Week 0: Le Mans

Daily routines. We all have one. Alarm clock. Shower (speedily). Eat. Drink tea. Rush to work. Squeeze in training. Drink coffee. Eat some more. Sometimes more work. Drink wine. Sleep. Repeat.

In hindsight, my daily routine has been somewhat time compressed for the last 12 weeks. Mainly due to the usual workload that winter's seasonal offerings brings coupled with long training rides for some race I'm doing this weekend, which involves a fairly long time in the saddle. I've been impressed with the ninja level of self discipline and determination I have developed to make it all fit (even be it snugly) into a 24-hour period. Not least due to the interesting celebration of Mother Nature's elements that is associated with doing it all in winter in Wellington.

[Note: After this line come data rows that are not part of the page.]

(* ===== verification/MemrefDemo.v ===== *)
(** The theorems on the memref test's servers at concrete states: a lender
    asked to write four bytes, a receiver of ten pages, and a client that writes
    to the lender and reads back. *)

From S2P Require Import Prelude Ipc AppMgmt AppMgmtDemo Memref MemrefCorrect MemrefTest.

Module MemrefDemo.
#[local] Instance uapi : Uapi := Sim.uapi.
#[local] Instance kernel : Kernel script := Sim.kernel.
#[local] Instance laws : KernelLaws script := Sim.kernel_laws.

(** Memrefs are handles like others; every message carries handle 50. *)
#[local] Instance memrefs : MemrefKernel script := {|
  PROT_READ := 1; PROT_RW := 3; MAP_FAILED := -1;
  page_size_of _ := 64;
  k_memref_create _ _ s :=
    (sc_next s, Script (sc_next s + 1) (sc_peers s) (sc_sends s) (sc_msgs s) (sc_allocs s));
  k_send_handle _ _ s := (0, s);
  k_get_msg _ s := ((0, 1), s);
  k_read_handle _ s := ((0, 50), s);
  k_put_msg _ s := (0, s);
  k_mmap _ n s := ((4096, replicate (Z.to_nat n) 0), s);
  k_munmap s := (0, s)
|}.

#[local] Instance mmap_laws : MmapLaws script.
Proof.
  split; [|intros e; cbn; lia]. intros h n e out mem e' Hn [= <- <- <-] _.
  rewrite length_replicate. lia.
Qed.

Definition started (s : script) : world lender_state unit script :=
  match lender_init (World lender_globals () s []) with Ret _ w => w | Halt _ w => w end.

(** A message: a command, an offset below 256 and a size below 256. *)
Definition message (c i n : Z) (payload : bytes) : bytes :=
  [c; 0; 0; 0; 0; 0; 0; 0; i; 0; 0; 0; 0; 0; 0; 0; n; 0; 0; 0; 0; 0; 0; 0] ++ payload.

Definition with_msgs (ms : list bytes) : script := Script 100 [] [] ms [].
Definition buffer : bytes := replicate (Z.to_nat MAX_WRITE) 170.

(** A write and then a read of what was written. *)
Example write_then_read :
  match (lender_on_message buffer 7;; lender_on_message buffer 7)
      (started (with_msgs [message 5 10 4 [1; 2; 3; 4]; message 4 11 2 []])) with
  | Ret rc w' => rc = 0 ∧ trace w' =
      [SSend 7 [2; 3] 2; SRecv 7 24 (message 4 11 2 []);
       SSend 7 [] 0; SRecv 7 28 (message 5 10 4 [1; 2; 3; 4])]
  | Halt _ _ => False
  end.
Proof. by vm_compute. Qed.

(** A region whose end overflows is refused. *)
Example overflow_refused :
  match lender_on_message buffer 7 (started (with_msgs
      [[4; 0; 0; 0; 0; 0; 0; 0; 255; 255; 255; 255; 255; 255; 255; 255; 2; 0; 0; 0; 0; 0; 0; 0]])) with
  | Ret rc w' => rc = -1 ∧ length (trace w') = 1%nat
  | Halt _ _ => False
  end.
Proof. by vm_compute. Qed.

Definition w : world lender_state unit script :=
  started (with_msgs [message 5 10 4 [1; 2; 3; 4]]).

Lemma lender_on_message_correct_witness :
  lender_acted 7 (Reply [] (splice 10 [1; 2; 3; 4] (bss_page (loc w))) sent_status)
    (logged (SRecv 7 28 (message 5 10 4 [1; 2; 3; 4])) (k_recv 7 24 2072 (env w)).2 w)
    (lender_on_message buffer 7 w).
Proof.
  pose proof (lender_on_message_correct buffer 7 w 28 (message 5 10 4 [1; 2; 3; 4])
    (k_recv 7 24 2072 (env w)).2 eq_refl eq_refl eq_refl) as [_ Hact]. exact Hact.
Defined.

(** A client, on a kernel with queued answers of [wait]. *)
#[local] Instance client_kernel : Kernel AppMgmtDemo.env_t := AppMgmtDemo.kernel.
#[local] Instance client_laws : KernelLaws AppMgmtDemo.env_t := AppMgmtDemo.kernel_laws.
#[local] Instance client_ports : PortKernel AppMgmtDemo.env_t := AppMgmtDemo.ports.
Definition client (answers : list bytes) : world unit unit AppMgmtDemo.env_t :=
  AppMgmtDemo.start [(0, UEvent 9 8)] answers.
Definition after {S A} (o : outcome S A) : S := match o with Ret _ s | Halt _ s => s end.

Definition pad : bytes := [0; 0; 0; 0].
Definition c1 := client [[]].
Definition c2 := client [[1; 2; 3; 4]].
Definition s1 := started (with_msgs [message 5 10 4 [1; 2; 3; 4]; message 4 10 4 []]).
Definition c1' := after (client_write_bss pad 9 10 4 [1; 2; 3; 4] c1).
Definition s1' := after (lender_on_message buffer 7 s1).
Definition c2' := after (client_read_bss pad 9 10 4 [0; 0; 0; 0] c2).
Definition s2' := after (lender_on_message buffer 7 s1').

Lemma lender_msg_roundtrip_witness :
  lender_msg_decode (lender_msg_encode [7; 8; 9; 10] (LenderMsg LENDER_READ_BSS (LenderRegion 10 4))) =
  LenderMsg LENDER_READ_BSS (LenderRegion 10 4).
Proof. by apply lender_msg_roundtrip. Defined.

Lemma lender_write_read_back_witness :
  client_read_bss pad 9 10 4 [0; 0; 0; 0] c2 = Ret (0, [1; 2; 3; 4]) c2' ∧
  [1; 2; 3; 4] = take 4 [1; 2; 3; 4; 5].
Proof.
  split; [by vm_compute|].
  apply (lender_write_read_back pad pad 9 7 10 4 [1; 2; 3; 4; 5] [0; 0; 0; 0] buffer buffer
    c1 c1' c2 c2' s1 s1' s1' s2' 0 0 0 [1; 2; 3; 4]); try (by vm_compute).
  - exists (message 5 10 4 [1; 2; 3; 4]), [], 28, 0, 0, 0. split; by vm_compute.
  - exists (message 4 10 4 []), [1; 2; 3; 4], 24, 4, 0, 4. split; by vm_compute.
Defined.

Definition receiving : world receiver_state unit script :=
  World (ReceiverState [] []) () Sim.quiet [].

(** The receiver writes the greeting to the last page too. *)
Example receiver_greets_last_page :
  match receiver_on_message 7 receiving with
  | Ret rc w' => rc = 0 ∧ take 19 (drop (9 * 64) (unmapped (loc w'))) = greeting ∧
      trace w' = [SSend 7 [0] 1; SClose 50]
  | Halt _ _ => False
  end.
Proof. by vm_compute. Qed.

Lemma receiver_on_message_correct_witness :
  wp (receiver_on_message 7) (λ rc w',
    rc = 0 ∧ mapped (loc w') = [] ∧ unmapped (loc w') !! 64%nat = Some 72 ∧
    ∃ n, trace w' = [SSend 7 [0] n; SClose 50]) receiving.
Proof.
  eapply wp_mono; [apply receiver_on_message_correct|]. intros rc w' Hw.
  destruct (receipt_of 7 (env receiving)) as [|rc' h ps mem] eqn:E; [by vm_compute in E|].
  vm_compute in E. injection E as <- <- <- <-. destruct Hw as (-> & _ & Hm & Hu & Ht).
  split_and!; [done|exact Hm|rewrite Hu; reflexivity|exact Ht].
Defined.
End MemrefDemo.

Tapering is my new favorite thing. If only you didn't have to do the big block of training beforehand for it to have the desired effect. It's provided an opportunity to mix up the daily routine. Ditch the alarm clock. Shower (leisurely). Eat. Drink tea. Stretch. Enjoy training sessions in the sunshine. Eat some more. Drink wine. Sleep. You get the idea. It's what I imagine being a full time cyclist is like. I'm sure it's not actually at all representative but it's a nice idea.

Tomorrow, my daily routine will be in for another remix. After the predictable wake-shower-eat-drink tea sequence of events, I'll run to my bike and not get off it until sometime around midday on Sunday.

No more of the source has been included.